#### [Work order]
Among the lines below, restate word for word only those from the line with "From S2P Require Import Prelude." through the line with "enabled : gmap string bool;", with both end lines kept.

#### [Provided data]
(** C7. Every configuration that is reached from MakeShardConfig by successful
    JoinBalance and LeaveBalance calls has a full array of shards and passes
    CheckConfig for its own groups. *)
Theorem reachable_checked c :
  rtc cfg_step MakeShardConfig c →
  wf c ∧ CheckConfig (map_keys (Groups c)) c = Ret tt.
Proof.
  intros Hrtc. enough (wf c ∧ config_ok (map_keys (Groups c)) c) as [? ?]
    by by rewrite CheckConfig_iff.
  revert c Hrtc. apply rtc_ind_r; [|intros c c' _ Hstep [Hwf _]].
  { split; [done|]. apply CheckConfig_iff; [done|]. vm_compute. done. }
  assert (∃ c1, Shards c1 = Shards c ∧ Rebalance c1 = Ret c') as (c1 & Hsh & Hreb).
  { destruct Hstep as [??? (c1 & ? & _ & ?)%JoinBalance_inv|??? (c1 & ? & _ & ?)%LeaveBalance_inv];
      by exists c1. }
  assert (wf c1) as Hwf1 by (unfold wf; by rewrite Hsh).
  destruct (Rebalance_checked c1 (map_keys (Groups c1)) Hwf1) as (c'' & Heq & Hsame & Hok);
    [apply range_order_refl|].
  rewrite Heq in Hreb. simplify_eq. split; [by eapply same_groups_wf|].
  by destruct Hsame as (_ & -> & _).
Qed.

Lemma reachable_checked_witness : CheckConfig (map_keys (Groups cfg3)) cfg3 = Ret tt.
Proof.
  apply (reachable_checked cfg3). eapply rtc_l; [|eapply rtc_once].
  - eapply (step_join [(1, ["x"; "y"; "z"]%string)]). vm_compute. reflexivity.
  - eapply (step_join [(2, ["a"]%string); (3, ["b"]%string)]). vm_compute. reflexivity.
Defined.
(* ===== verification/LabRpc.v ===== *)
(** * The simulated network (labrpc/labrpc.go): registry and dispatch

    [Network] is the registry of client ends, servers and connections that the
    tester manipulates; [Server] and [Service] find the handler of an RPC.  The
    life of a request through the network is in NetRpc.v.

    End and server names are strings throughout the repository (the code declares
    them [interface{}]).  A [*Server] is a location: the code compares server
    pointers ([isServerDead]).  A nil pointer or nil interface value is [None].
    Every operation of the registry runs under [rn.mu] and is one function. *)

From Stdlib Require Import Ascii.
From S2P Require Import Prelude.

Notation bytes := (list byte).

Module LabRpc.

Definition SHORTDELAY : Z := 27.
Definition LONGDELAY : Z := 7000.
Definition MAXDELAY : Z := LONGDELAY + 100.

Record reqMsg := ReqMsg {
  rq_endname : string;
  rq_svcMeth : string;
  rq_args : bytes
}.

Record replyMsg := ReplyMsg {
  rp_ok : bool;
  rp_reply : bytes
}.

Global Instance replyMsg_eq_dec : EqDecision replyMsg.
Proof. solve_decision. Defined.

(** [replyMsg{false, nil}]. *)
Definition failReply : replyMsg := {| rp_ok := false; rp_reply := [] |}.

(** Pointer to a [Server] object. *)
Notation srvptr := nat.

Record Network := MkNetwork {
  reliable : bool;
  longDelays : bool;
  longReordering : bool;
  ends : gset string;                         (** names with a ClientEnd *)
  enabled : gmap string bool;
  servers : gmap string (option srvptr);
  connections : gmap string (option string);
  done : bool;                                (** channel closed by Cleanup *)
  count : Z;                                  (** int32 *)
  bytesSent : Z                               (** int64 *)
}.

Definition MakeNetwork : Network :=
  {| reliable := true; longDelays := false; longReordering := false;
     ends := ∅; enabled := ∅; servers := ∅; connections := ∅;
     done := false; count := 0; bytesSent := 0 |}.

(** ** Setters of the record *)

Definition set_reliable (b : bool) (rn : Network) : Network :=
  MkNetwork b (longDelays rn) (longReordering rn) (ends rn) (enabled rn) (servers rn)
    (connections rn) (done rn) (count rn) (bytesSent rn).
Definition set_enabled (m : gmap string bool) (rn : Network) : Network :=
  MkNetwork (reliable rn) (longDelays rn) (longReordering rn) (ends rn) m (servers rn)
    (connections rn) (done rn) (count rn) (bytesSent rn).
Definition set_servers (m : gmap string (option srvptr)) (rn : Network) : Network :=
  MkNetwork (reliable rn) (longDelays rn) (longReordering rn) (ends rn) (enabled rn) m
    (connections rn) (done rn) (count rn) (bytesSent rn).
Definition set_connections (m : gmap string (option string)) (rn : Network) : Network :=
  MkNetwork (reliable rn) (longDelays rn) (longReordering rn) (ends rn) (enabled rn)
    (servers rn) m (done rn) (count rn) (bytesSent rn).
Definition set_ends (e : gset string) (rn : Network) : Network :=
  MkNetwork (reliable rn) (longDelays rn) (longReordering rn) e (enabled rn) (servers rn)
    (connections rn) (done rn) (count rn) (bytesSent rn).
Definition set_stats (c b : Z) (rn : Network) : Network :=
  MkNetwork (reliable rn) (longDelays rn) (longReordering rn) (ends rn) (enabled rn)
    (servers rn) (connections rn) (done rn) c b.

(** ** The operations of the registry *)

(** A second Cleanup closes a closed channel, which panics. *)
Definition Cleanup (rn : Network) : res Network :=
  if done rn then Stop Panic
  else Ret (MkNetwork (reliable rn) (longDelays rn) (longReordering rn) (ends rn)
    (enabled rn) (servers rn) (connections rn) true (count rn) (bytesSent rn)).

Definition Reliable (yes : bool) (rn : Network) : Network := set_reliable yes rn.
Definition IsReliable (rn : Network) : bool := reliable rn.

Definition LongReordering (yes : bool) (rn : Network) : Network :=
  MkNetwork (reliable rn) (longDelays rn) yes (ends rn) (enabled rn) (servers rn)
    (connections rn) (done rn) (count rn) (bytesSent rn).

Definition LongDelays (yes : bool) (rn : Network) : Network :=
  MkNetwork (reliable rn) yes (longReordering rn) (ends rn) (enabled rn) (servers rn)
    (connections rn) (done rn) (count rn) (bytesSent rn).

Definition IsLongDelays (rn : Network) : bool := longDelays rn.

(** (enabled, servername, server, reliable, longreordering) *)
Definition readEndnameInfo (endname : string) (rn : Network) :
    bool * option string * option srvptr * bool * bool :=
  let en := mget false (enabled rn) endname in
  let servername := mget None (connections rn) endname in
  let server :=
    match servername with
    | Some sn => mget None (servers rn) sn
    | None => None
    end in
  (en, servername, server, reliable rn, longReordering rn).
--
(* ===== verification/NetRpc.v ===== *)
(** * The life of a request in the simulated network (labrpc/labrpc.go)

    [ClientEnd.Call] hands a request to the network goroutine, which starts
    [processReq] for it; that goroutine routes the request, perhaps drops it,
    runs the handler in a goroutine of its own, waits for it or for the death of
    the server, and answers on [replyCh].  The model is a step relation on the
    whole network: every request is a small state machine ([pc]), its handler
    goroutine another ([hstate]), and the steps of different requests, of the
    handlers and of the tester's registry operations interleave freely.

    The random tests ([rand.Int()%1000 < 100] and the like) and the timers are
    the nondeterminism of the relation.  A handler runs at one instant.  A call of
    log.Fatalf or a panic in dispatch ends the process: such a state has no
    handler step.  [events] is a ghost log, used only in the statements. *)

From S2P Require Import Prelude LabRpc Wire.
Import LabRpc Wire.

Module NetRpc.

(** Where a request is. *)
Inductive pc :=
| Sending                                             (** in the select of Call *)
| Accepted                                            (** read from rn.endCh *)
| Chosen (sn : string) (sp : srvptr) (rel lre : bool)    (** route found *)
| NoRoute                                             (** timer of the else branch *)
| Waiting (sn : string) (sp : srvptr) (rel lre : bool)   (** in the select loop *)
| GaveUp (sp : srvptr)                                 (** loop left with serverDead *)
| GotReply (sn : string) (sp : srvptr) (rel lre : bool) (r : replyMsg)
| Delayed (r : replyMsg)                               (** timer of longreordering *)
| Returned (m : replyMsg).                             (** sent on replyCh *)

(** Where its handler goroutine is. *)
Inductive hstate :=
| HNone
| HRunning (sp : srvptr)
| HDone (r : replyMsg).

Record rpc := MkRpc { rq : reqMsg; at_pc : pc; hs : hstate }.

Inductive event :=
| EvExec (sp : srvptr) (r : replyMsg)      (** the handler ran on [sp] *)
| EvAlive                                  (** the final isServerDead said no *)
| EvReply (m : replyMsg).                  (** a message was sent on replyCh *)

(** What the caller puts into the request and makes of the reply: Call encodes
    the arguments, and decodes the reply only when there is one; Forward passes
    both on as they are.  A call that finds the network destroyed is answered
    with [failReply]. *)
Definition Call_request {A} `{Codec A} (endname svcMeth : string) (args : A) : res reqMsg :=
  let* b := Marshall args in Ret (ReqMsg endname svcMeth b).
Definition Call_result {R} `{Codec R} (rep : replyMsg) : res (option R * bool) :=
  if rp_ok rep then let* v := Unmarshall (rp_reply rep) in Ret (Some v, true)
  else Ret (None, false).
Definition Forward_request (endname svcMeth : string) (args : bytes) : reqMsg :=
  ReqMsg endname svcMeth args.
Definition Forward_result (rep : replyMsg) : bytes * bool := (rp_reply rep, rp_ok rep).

#### [Expected answer]
From S2P Require Import Prelude.

Notation bytes := (list byte).

Module LabRpc.

Definition SHORTDELAY : Z := 27.
Definition LONGDELAY : Z := 7000.
Definition MAXDELAY : Z := LONGDELAY + 100.

Record reqMsg := ReqMsg {
  rq_endname : string;
  rq_svcMeth : string;
  rq_args : bytes
}.

Record replyMsg := ReplyMsg {
  rp_ok : bool;
  rp_reply : bytes
}.

Global Instance replyMsg_eq_dec : EqDecision replyMsg.
Proof. solve_decision. Defined.

(** [replyMsg{false, nil}]. *)
Definition failReply : replyMsg := {| rp_ok := false; rp_reply := [] |}.

(** Pointer to a [Server] object. *)
Notation srvptr := nat.

Record Network := MkNetwork {
  reliable : bool;
  longDelays : bool;
  longReordering : bool;
  ends : gset string;                         (** names with a ClientEnd *)
  enabled : gmap string bool;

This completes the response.